The source of the article can be found here.

What I will do here is just summarize the major points of the article.

1. The first internees arrived on December 12, 1942 and were German.

2. On February 12, 1943, Germans from Latin America arrived.

3. On March 17, 1943, the first of the Japanese Americans arrived.

4. The camp's top population was 3,374, around 67% of which were persons of Japanese ancestry.

5. Some Germans and Italians from Latin America were added to the camp later.

6. Once Italy surrendered in 1943, the Italians were allowed to leave.

7. Crystal City concentrated on housing families together.

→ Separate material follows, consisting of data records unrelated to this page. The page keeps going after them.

(** * CloudNotifiarr: Web Push encryption, VAPID signing and fan-out delivery

    A shallow embedding of [src/encryption.ts] (base64url codec, VAPID JWT,
    RFC 8291/8188 payload encryption) and of [src/push.ts] (single delivery,
    fan-out over all subscribers, delivery to one endpoint), together with
    the legacy sequential fan-out; of the statements of [src/db.ts] on the
    table of subscriptions; of the webhook formatters and the routes of
    [src/router.ts], beside the legacy worker of [src/index.ts]; and of the
    reading of the public key in [src/frontend.ts] and its writing in
    [scripts/generate-keys.js].

    Conventions.
    - A JavaScript text string is a Rocq [string] holding its UTF-8 bytes,
      so [TextEncoder.encode] is the list of the string's bytes.  The needles
      the code searches for are ASCII, and an ASCII byte never occurs inside
      a multi-byte UTF-8 sequence, so [includes] and [startsWith] agree on
      both representations.
    - A "binary string" (the result of [atob], the argument that
      [arrayBufferToBase64Url] builds with [String.fromCharCode]) is the
      list of its code units, each of them a byte.
    - A rejected promise or a thrown exception is [Throw e]; [await] of a
      rejected promise rethrows, which is the bind of the error monad.
    - The platform (Web Crypto, the clock, the random generator, [fetch],
      the D1 database) is not part of the repository: it is a record of
      oracles, and what the standards promise about it is a record of laws.
    - An [async] function that starts concurrent work is the set of its
      runs, a run being the events in the order they happened and the
      outcome; a table is the list of its rows, and a statement a function
      on tables. *)

From Stdlib Require Import ZArith NArith List String Ascii Lia Bool.
From Stdlib.Strings Require Import Byte.
From stdpp Require Import base tactics option list gmap strings sets pretty.

Import ListNotations.
Local Open Scope string_scope.
Local Open Scope Z_scope.
Local Open Scope list_scope.

(** ** Exceptions and results *)

(** A thrown [Error] object: its [name] and its [message]. *)
Record Exception := {
  exn_name : string;
  exn_message : string;
}.

(** A [DOMException] of the platform, by its [name].  The wording of its
    message is the runtime's own and differs from one runtime to the next;
    it is left empty, so the properties speak of such an exception by its
    name, and where the code shows [error.message || String(error)] for
    one, a runtime shows its wording where this shows the name. *)
Definition DOMException (name : string) : Exception :=
  {| exn_name := name; exn_message := "" |}.
Definition TypeError (message : string) : Exception :=
  {| exn_name := "TypeError"; exn_message := message |}.
Definition RangeError (message : string) : Exception :=
  {| exn_name := "RangeError"; exn_message := message |}.
Definition Error (message : string) : Exception :=
  {| exn_name := "Error"; exn_message := message |}.

(** [String(error)], as [Error.prototype.toString] builds it. *)
Definition Exception_toString (e : Exception) : string :=
  if String.eqb (exn_message e) "" then exn_name e
  else if String.eqb (exn_name e) "" then exn_message e
  else String.append (exn_name e) (String.append ": " (exn_message e)).

Inductive Result (A : Type) : Type :=
| Ok (a : A)
| Throw (e : Exception).

Arguments Ok {A} a.
Arguments Throw {A} e.

Definition is_Ok {A} (r : Result A) : bool :=
  match r with Ok _ => true | Throw _ => false end.

#[global] Instance result_ret : MRet Result := fun A a => Ok a.

#[global] Instance result_fmap : FMap Result := fun A B f r =>
  match r with
  | Ok a => Ok (f a)
  | Throw e => Throw e
  end.

#[global] Instance result_bind : MBind Result := fun A B k r =>
  match r with
  | Ok a => k a
  | Throw e => Throw e
  end.

(** ** Bytes *)

Definition byte_of_Z (z : Z) : byte :=
  match Byte.of_N (Z.to_N (z mod 256)) with
  | Some b => b
  | None => x00
  end.

Definition Z_of_byte (b : byte) : Z := Z.of_N (Byte.to_N b).

#[global] Instance byte_eq_decision : EqDecision byte := Byte.byte_eq_dec.

(** [new TextEncoder().encode(s)]. *)
Definition TextEncoder_encode (s : string) : list byte := list_byte_of_string s.

(** [new Uint8Array(n)]: [n] zero bytes. *)
Definition Uint8Array_new (n : nat) : list byte := repeat x00 n.

(** [dst.set(src, offset)]: overwrites [dst] from [offset] on; a source that
    does not fit raises [RangeError]. *)
Definition Uint8Array_set (dst src : list byte) (offset : nat) : Result (list byte) :=
  if (offset + length src <=? length dst)%nat
  then Ok (firstn offset dst ++ src ++ skipn (offset + length src) dst)
  else Throw (RangeError "offset is out of bounds").

(** ** Codec: base64 and base64url ([src/encryption.ts], bottom part) *)

Module Codec.

(** *** The platform's [btoa] and [atob]

    Both are the browser built-ins, modelled after the WHATWG "forgiving
    base64" algorithms that define them. *)

Definition b64_alphabet : list ascii :=
  list_ascii_of_string
    "ABCDEFGHIJKLMNOPQRSTUVWXYZabcdefghijklmnopqrstuvwxyz0123456789+/".

Definition b64_char (v : Z) : ascii :=
  nth (Z.to_nat (Z.land v 63)) b64_alphabet "="%char.

Definition b64_digit (c : ascii) : option Z :=
  let n := Z.of_nat (nat_of_ascii c) in
  if (65 <=? n) && (n <=? 90) then Some (n - 65)
  else if (97 <=? n) && (n <=? 122) then Some (n - 71)
  else if (48 <=? n) && (n <=? 57) then Some (n + 4)
  else if n =? 43 then Some 62
  else if n =? 47 then Some 63
  else None.

(** Base64 of a sequence of code units below 256, padded with [=]. *)
Fixpoint btoa_units (l : list byte) : list ascii :=
  match l with
  | [] => []
  | [a] =>
      let n := Z.shiftl (Z_of_byte a) 16 in
      [b64_char (Z.shiftr n 18); b64_char (Z.shiftr n 12); "="%char; "="%char]
  | [a; b] =>
      let n := Z.lor (Z.shiftl (Z_of_byte a) 16) (Z.shiftl (Z_of_byte b) 8) in
      [b64_char (Z.shiftr n 18); b64_char (Z.shiftr n 12);
       b64_char (Z.shiftr n 6); "="%char]
  | a :: b :: c :: rest =>
      let n := Z.lor (Z.lor (Z.shiftl (Z_of_byte a) 16) (Z.shiftl (Z_of_byte b) 8))
                     (Z_of_byte c) in
      b64_char (Z.shiftr n 18) :: b64_char (Z.shiftr n 12) ::
      b64_char (Z.shiftr n 6) :: b64_char n :: btoa_units rest
  end.

(** The code units of a text string when every code point is below 256
    (U+0080..U+00FF are the two-byte UTF-8 sequences led by C2 and C3);
    [None] when some code point is larger, which is when [btoa] throws. *)
Fixpoint latin1_units (l : list byte) : option (list byte) :=
  match l with
  | [] => Some []
  | b :: rest =>
      let n := Z_of_byte b in
      if n <? 128 then cons b <$> latin1_units rest
      else match rest with
           | c :: rest' =>
               let m := Z_of_byte c in
               if ((n =? 194) || (n =? 195)) && (128 <=? m) && (m <? 192)
               then cons (byte_of_Z (Z.lor (Z.shiftl (Z.land n 3) 6) (Z.land m 63)))
                      <$> latin1_units rest'
               else None
           | [] => None
           end
  end.

Definition InvalidCharacterError : Exception := DOMException "InvalidCharacterError".

Definition btoa (s : string) : Result string :=
  match latin1_units (list_byte_of_string s) with
  | Some units => Ok (string_of_list_ascii (btoa_units units))
  | None => Throw InvalidCharacterError
  end.

Definition is_ascii_whitespace (c : ascii) : bool :=
  let n := nat_of_ascii c in
  ((n =? 9) || (n =? 10) || (n =? 12) || (n =? 13) || (n =? 32))%nat.

Definition strip_padding (l : list ascii) : list ascii :=
  if (length l mod 4 =? 0)%nat then
    match rev l with
    | "="%char :: "="%char :: r => rev r
    | "="%char :: r => rev r
    | _ => l
    end
  else l.

Fixpoint b64_digits (l : list ascii) : option (list Z) :=
  match l with
  | [] => Some []
  | c :: rest =>
      match b64_digit c with
      | Some v => cons v <$> b64_digits rest
      | None => None
      end
  end.

Fixpoint b64_decode_groups (l : list Z) : list byte :=
  match l with
  | a :: b :: c :: d :: rest =>
      let n := Z.lor (Z.lor (Z.shiftl a 18) (Z.shiftl b 12)) (Z.lor (Z.shiftl c 6) d) in
      byte_of_Z (Z.shiftr n 16) :: byte_of_Z (Z.shiftr n 8) :: byte_of_Z n ::
      b64_decode_groups rest
  | [a; b; c] =>
      let n := Z.lor (Z.lor (Z.shiftl a 18) (Z.shiftl b 12)) (Z.shiftl c 6) in
      [byte_of_Z (Z.shiftr n 16); byte_of_Z (Z.shiftr n 8)]
  | [a; b] =>
      let n := Z.lor (Z.shiftl a 18) (Z.shiftl b 12) in
      [byte_of_Z (Z.shiftr n 16)]
  | _ => []
  end.

(** [atob]: the code units of the decoded binary string. *)
Definition atob (s : string) : Result (list byte) :=
  let data := strip_padding
                (filter (fun c => is_ascii_whitespace c = false) (list_ascii_of_string s)) in
  if (length data mod 4 =? 1)%nat then Throw InvalidCharacterError
  else match b64_digits data with
       | Some ds => Ok (b64_decode_groups ds)
       | None => Throw InvalidCharacterError
       end.

(** *** The repository's helpers *)

Fixpoint replace_all (from to : ascii) (s : string) : string :=
  match s with
  | EmptyString => EmptyString
  | String c rest =>
      String (if Ascii.eqb c from then to else c) (replace_all from to rest)
  end.

Fixpoint remove_all (c0 : ascii) (s : string) : string :=
  match s with
  | EmptyString => EmptyString
  | String c rest =>
      if Ascii.eqb c c0 then remove_all c0 rest else String c (remove_all c0 rest)
  end.

Fixpoint string_repeat (s : string) (n : nat) : string :=
  match n with
  | O => EmptyString
  | S n' => String.append s (string_repeat s n')
  end.

(** [btoa(str).replace(/\+/g, "-").replace(/\//g, "_").replace(/=/g, "")] *)
Definition base64UrlEncode (str : string) : Result string :=
  b ← btoa str;
  mret (remove_all "="%char (replace_all "/"%char "_"%char (replace_all "+"%char "-"%char b))).

(** Pads to a multiple of four and maps the URL alphabet back. *)
Definition base64UrlToBase64 (base64Url : string) : string :=
  let padding := string_repeat "=" ((4 - (String.length base64Url mod 4)) mod 4)%nat in
  String.append
    (replace_all "_"%char "/"%char (replace_all "-"%char "+"%char base64Url))
    padding.

(** The loop appends [String.fromCharCode(bytes[i])] byte by byte, so the
    binary string's code units are the buffer's bytes. *)
Definition arrayBufferToBase64Url (buffer : list byte) : string :=
  remove_all "="%char
    (replace_all "/"%char "_"%char
       (replace_all "+"%char "-"%char (string_of_list_ascii (btoa_units buffer)))).

(** [bytes[i] = binary.charCodeAt(i)] copies the code units of [atob]'s
    result. *)
Definition base64UrlToArrayBuffer (base64Url : string) : Result (list byte) :=
  atob (base64UrlToBase64 base64Url).

End Codec.

(** ** Types ([src/types/push.ts]) *)

Module Types.

Record PushSubscriptionKeys := {
  p256dh : string;
  auth : string;
}.

Record PushSubscription := {
  endpoint : string;
  expirationTime : option Z;
  keys : PushSubscriptionKeys;
}.

End Types.

Import Types.
Lemma read_rows_wf rows acc R :
  wf_registry acc = true → read_rows rows acc = Some R → wf_registry R = true.
Proof.
  revert acc. induction rows as [|cells rows IH]; simpl; intros acc Hacc.
  { by intros [= <-]. }
  case_decide; [by apply IH|].
  destruct (read_row cells) as [[n p]|] eqn:E; [|done]. csimpl.
  apply IH. apply read_row_wf in E as [Hn Hp].
  apply wf_registry_spec in Hacc as [Hnd Hall].
  apply wf_registry_spec. split; [by apply dict_set_NoDup|].
  apply Forall_forall. intros x [->|Hx]%dict_set_elem; [done|].
  rewrite Forall_forall in Hall. by apply Hall.
Qed.

(** The invariant of every operation: what [read_database] returns is a
    well-formed registry. *)
Lemma read_database_wf st R :
  read_database st = Some R → wf_registry R = true.
Proof.
  destruct st as [rows|]; simpl; [|by intros [= <-]].
  by apply read_rows_wf.
Qed.

Lemma read_rows_fresh rows R acc :
  Forall2 (λ cells np, read_row cells = Some np) rows R →
  NoDup (acc.*1 ++ R.*1) →
  read_rows rows acc = Some (acc ++ R).
Proof.
  intros F. revert acc. induction F as [|cells [n p] rows R Hrow F IH]; intros acc Hnd.
  { csimpl. by rewrite app_nil_r. }
  csimpl. rewrite decide_False.
  2:{ intros ->. by apply read_row_length in Hrow. }
  rewrite Hrow. csimpl. simpl in Hnd.
  rewrite dict_set_fresh.
  2:{ apply NoDup_app in Hnd as (_ & Hd & _). intros Hin. apply (Hd _ Hin). by left. }
  rewrite IH; [by rewrite <- app_assoc|].
  rewrite fmap_app. csimpl. rewrite <- app_assoc. done.
Qed.

End registries.

Section round_trip.

Lemma write_read_row n p :
  wf_value TStr n = true → wf_peer p = true →
  ∃ cells, write_row n p = Some cells ∧ read_row cells = Some (n, p).
Proof.
  intros Hn Hp. pose proof (wf_peer_as_list p Hp) as Hl.
  set (vs := get p <$> attributes.*1) in *.
  assert (length vs = length attributes) as Hlen by done.
  rewrite Hl in Hp |- *. rewrite wf_peer_of in Hp by done.
  eexists. split; [by apply write_row_peer_of|]. by apply read_row_write.
Qed.





Lemma registry_load_save R :
  wf_registry R = true →
  ∃ t, write_database R = Some t ∧ read_database (Some t) = Some R.
Proof.
  intros [Hnd Hall]%wf_registry_spec.
  assert (∃ t, Forall2 (λ np cells, write_row np.1 np.2 = Some cells
                                    ∧ read_row cells = Some np) R t) as [t F].
  { clear Hnd. induction Hall as [|[n p] R [Hn Hp] _ [t IH]]; [by exists []|].
    destruct (write_read_row n p Hn Hp) as (cells & ? & ?).
    exists (cells :: t). by constructor. }
  exists t. split.
  - apply mapM_Some. eapply Forall2_impl; [exact F|]. by intros ?? [? ?].
  - simpl. apply (read_rows_fresh t R []); [|done].
    apply Forall2_flip. eapply Forall2_impl; [exact F|]. by intros ?? [? ?].
Qed.


End round_trip.

(* ================================================================== *)
(** ** Registry storage round trips *)
(* ================================================================== *)




(* ================================================================== *)
(** ** The PSK assignment *)
(* ================================================================== *)

Section combinations_facts.
Context {A : Type}.
Implicit Types (l : list A) (a b x : A).

Lemma sum_range_double n : 2 * sum_range n = n * (n - 1).
Proof. induction n as [|n IH]; simpl; [done|]. destruct n; simpl in *; lia. Qed.
(** A call without agent object passes the cumulative values through,
    whatever is tracked for other agents. *)
Example no_identity_passes_through :
  exists data st',
    calculate_per_message_metrics (summary_of 5 5 10 1 100 []) None
      (tracked_state {| c_input := 10; c_output := 5; c_total := 15;
                        c_cycles := 2; c_latency := 300 |}) = (Ok data, st') /\
    deltas_of_data data =
      Some {| c_input := 5; c_output := 5; c_total := 10; c_cycles := 1; c_latency := 100 |}.
Proof. eexists. eexists. split; [vm_compute; reflexivity | reflexivity]. Qed.

(** ** C5: deltas are never negative *)

Lemma clamped_delta_nonneg a b v :
  clamped_delta a b = Ok v -> exists z, v = VInt z /\ 0 <= z.
Proof.
  unfold clamped_delta, Py.sub, Py.max_with.
  destruct (Py.num a) as [x |]; [| discriminate].
  destruct (Py.num b) as [y |]; [| discriminate].
  simpl. rewrite clamp_as_max. intros H. inversion H.
  eexists. split; [reflexivity | lia].
Qed.

Lemma compute_deltas_clamped u cur p du dc dl :
  Py.lookup "inputTokens" u = Some (VInt (c_input cur)) ->
  Py.lookup "outputTokens" u = Some (VInt (c_output cur)) ->
  Py.lookup "totalTokens" u = Some (VInt (c_total cur)) ->
  compute_deltas (VDict u) (VInt (c_cycles cur)) (VInt (c_latency cur)) (Some p) =
    Ok (du, dc, dl) ->
  exists d,
    deltas_of_data {| token_delta := du; new_cycles := dc; latency_ms := dl;
                      message_contents := []; tool_calls := []; tool_usage := VNone;
                      new_traces := VNone; metrics_summary := VNone |} = Some d /\
    nonneg_counters d.
Proof.
  intros Hi Ho Ht Hd.
  unfold compute_deltas in Hd. rewrite !get_dict, Hi, Ho, Ht in Hd.
  unfold mbind, res_bind in Hd. simpl default in Hd.
  destruct (clamped_delta (VInt (c_input cur)) (inputTokens p)) as [vi |] eqn:Ei;
    [| discriminate].
  destruct (clamped_delta (VInt (c_output cur)) (outputTokens p)) as [vo |] eqn:Eo;
    [| discriminate].
  destruct (clamped_delta (VInt (c_total cur)) (totalTokens p)) as [vt |] eqn:Et;
    [| discriminate].
  destruct (clamped_delta (VInt (c_cycles cur)) (cycles p)) as [vc |] eqn:Ec;
    [| discriminate].
  destruct (clamped_delta (VInt (c_latency cur)) (latencyMs p)) as [vl |] eqn:El;
    [| discriminate].
  apply clamped_delta_nonneg in Ei as (zi & -> & ?).
  apply clamped_delta_nonneg in Eo as (zo & -> & ?).
  apply clamped_delta_nonneg in Et as (zt & -> & ?).
  apply clamped_delta_nonneg in Ec as (zc & -> & ?).
  apply clamped_delta_nonneg in El as (zl & -> & ?).
  inversion Hd; subst.
  eexists. split; [reflexivity |]. unfold nonneg_counters. simpl. tauto.
Qed.

Lemma compute_deltas_nonneg u cur prev du dc dl :
  Py.lookup "inputTokens" u = Some (VInt (c_input cur)) ->
  Py.lookup "outputTokens" u = Some (VInt (c_output cur)) ->
  Py.lookup "totalTokens" u = Some (VInt (c_total cur)) ->
  nonneg_counters cur ->
  compute_deltas (VDict u) (VInt (c_cycles cur)) (VInt (c_latency cur)) prev =
    Ok (du, dc, dl) ->
  exists d,
    deltas_of_data {| token_delta := du; new_cycles := dc; latency_ms := dl;
                      message_contents := []; tool_calls := []; tool_usage := VNone;
                      new_traces := VNone; metrics_summary := VNone |} = Some d /\
    nonneg_counters d.
Proof.
  intros Hi Ho Ht Hnn Hd. destruct prev as [p |].
  - eapply compute_deltas_clamped; eassumption.
  - inversion Hd; subst. exists cur. split; [| exact Hnn].
    unfold deltas_of_data. simpl. rewrite Hi, Ho, Ht. simpl. apply f_equal, counters_eta.
Qed.

Lemma deltas_of_data_fields data data' :
  token_delta data = token_delta data' ->
  new_cycles data = new_cycles data' ->
  latency_ms data = latency_ms data' ->
  deltas_of_data data = deltas_of_data data'.
Proof. unfold deltas_of_data. intros -> -> ->. reflexivity. Qed.

(** One observation: whatever the snapshot table holds, a record that is
    returned for non-negative cumulative counters has non-negative deltas. *)
Lemma calculate_deltas_nonneg summary agent_obj st cur data st' :
  carries summary cur -> nonneg_counters cur ->
  calculate_per_message_metrics summary agent_obj st = (Ok data, st') ->
  exists d, deltas_of_data data = Some d /\ nonneg_counters d.
Proof.
  intros Hcar Hnn Hcalc.
  destruct (carries_gets summary cur Hcar)
    as (d0 & u & m & -> & Hu & Hc & Hm & Hl & Hi & Ho & Ht).
  apply calculate_inv in Hcalc
    as (cu & cc & am & cl & prev & st1 & d & Hu' & Hc' & Hm' & Hl' & Htrack & _).
  rewrite Hu in Hu'. inversion Hu'; subst cu.
  rewrite Hc in Hc'. inversion Hc'; subst cc.
  rewrite Hm in Hm'. inversion Hm'; subst am.
  rewrite Hl in Hl'. inversion Hl'; subst cl.
  apply track_agent_inv in Htrack as [_ Hcase].
  assert (Hcomp : exists prev',
             compute_deltas (VDict u) (VInt (c_cycles cur)) (VInt (c_latency cur)) prev' =
             Ok (token_delta data, new_cycles data, latency_ms data)).
  { destruct agent_obj as [a |].
    - destruct Hcase as (_ & Hd & _). eauto.
    - destruct Hcase as (_ & Heq & _). exists None. simpl. f_equal. symmetry. exact Heq. }
  destruct Hcomp as [prev' Hcomp].
  destruct (compute_deltas_nonneg u cur prev' _ _ _ Hi Ho Ht Hnn Hcomp) as (d' & Hd' & Hn').
  exists d'. split; [| exact Hn'].
  rewrite <- Hd'. apply deltas_of_data_fields; reflexivity.
Qed.

(** The same for every sequence, with or without agent object. *)
Lemma counts_give_nonneg_deltas
    (agent_obj : option agent) (summaries : list pyval) (st : engine_state) :
  Forall (fun s => exists cur, carries s cur /\ nonneg_counters cur) summaries ->
  Forall (fun r => forall data, r = Ok data ->
                   exists d, deltas_of_data data = Some d /\ nonneg_counters d)
         (observe_all agent_obj summaries st).
Proof.
  intros Hall. revert st.
  induction Hall as [| s rest (cur & Hcar & Hnn) _ IH]; intros st; simpl.
  - constructor.
  - destruct (calculate_per_message_metrics s agent_obj st) as [r st1] eqn:Hcalc.
    constructor; [| apply IH].
    intros data ->. eapply calculate_deltas_nonneg; eassumption.
Qed.

(** Against a previous snapshot the deltas are clamped: no assumption on
    the sign of the counters is needed. *)
Lemma calculate_tracked_nonneg summary a st cur p data st' :
  carries summary cur ->
  _agent_snapshots st !! agent_id a = Some p ->
  calculate_per_message_metrics summary (Some a) st = (Ok data, st') ->
  exists d, deltas_of_data data = Some d /\ nonneg_counters d.
Proof.
  intros Hcar Hprev Hcalc.
  destruct (carries_gets summary cur Hcar)
    as (d0 & u & m & -> & Hu & Hc & Hm & Hl & Hi & Ho & Ht).
  apply calculate_inv in Hcalc
    as (cu & cc & am & cl & prev & st1 & d & Hu' & Hc' & Hm' & Hl' & Htrack & _).
  rewrite Hu in Hu'. inversion Hu'; subst cu.
  rewrite Hc in Hc'. inversion Hc'; subst cc.
  rewrite Hm in Hm'. inversion Hm'; subst am.
  rewrite Hl in Hl'. inversion Hl'; subst cl.
  apply track_agent_inv in Htrack as [_ (-> & Hd & _)].
  rewrite Hprev in Hd.
  destruct (compute_deltas_clamped u cur p _ _ _ Hi Ho Ht Hd) as (d' & Hd' & Hn').
  exists d'. split; [| exact Hn'].
  rewrite <- Hd'. apply deltas_of_data_fields; reflexivity.
Qed.

Lemma keeps_bind {A B : Type} (m : M A) (f : A -> M B) :
  keeps_snapshots m -> (forall x, keeps_snapshots (f x)) -> keeps_snapshots (m ≫= f).
Proof.
  intros Hm Hf st. unfold mbind, M_bind.
  specialize (Hm st). destruct (m st) as [[x | e] st1]; simpl in Hm.
  - rewrite (Hf x st1). exact Hm.
  - exact Hm.
Qed.

Lemma keeps_lift {A : Type} (r : res A) : keeps_snapshots (lift r).
Proof. intros st. reflexivity. Qed.

Lemma keeps_ret {A : Type} (x : A) : keeps_snapshots (mret x).
Proof. intros st. reflexivity. Qed.

Lemma keeps_add_to_total k rhs : keeps_snapshots (add_to_total k rhs).
Proof.
  intros st. unfold add_to_total.
  destruct (_session_totals st !! k); [| reflexivity].
  destruct rhs as [v | e]; [| reflexivity].
  destruct (Py.num v); reflexivity.
Qed.

Lemma keeps_accumulate du dc dl : keeps_snapshots (accumulate_session du dc dl).
Proof.
  unfold accumulate_session.
  repeat (apply keeps_bind; [apply keeps_add_to_total | intros _]).
  apply keeps_add_to_total.
Qed.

8. Details in the Third Geneva Convention dictated much of how a camp was supposed to be put together.

9. The camp was, like almost all the others, surrounded by a barbed wire fence.

10. No one was required to work (Third Geneva Convention) but, if they wanted to, there were lots of jobs in the map available. The camp seemed to have lots of stores, more so than the average camp.

11. Schools included a school for Japanese, one for Germans, and one for Americans.

12. In 1944 and 1945 many internees were shipped back to Japan and to Germany.

13. Peru didn't want their Japanese citizens back.

14. The camp closed on February 27, 1948.

Three Little Heard-of Internment Camps

I'll summarize a good article on the two camps here.

1. Kooskia was run by the INS.

2. It was a hodge-podge of internees, consisting of persons of Japanese ancestry, Germans and Italians.

3. 80% of the prisoners were from Peru.

4. Around 70% in the camp were persons of Japanese ancestry.

4. The Seagoville Internment Camp was run by the Bureau of Prisons. Compared to the other camps this one was quite lush.

5. The Kennedy Alien Detention Camp was only for men.

6. It eventually ended up as a camp for injured German POWs.

7. Crystal City was run by the INS and the Department of Justice. It ended up housing persons of Japanese ancestry, Germans, and Italians. It was also more nicely arranged than the average camp.

8. The camp had a variety of schools for the persons of different nationalities.

9. When the camps shut down Peru refused to take back their persons of Japanese ancestry. Some went back to Japan and the others went to Hawaii.

The article is on the Texas State Historical Association site.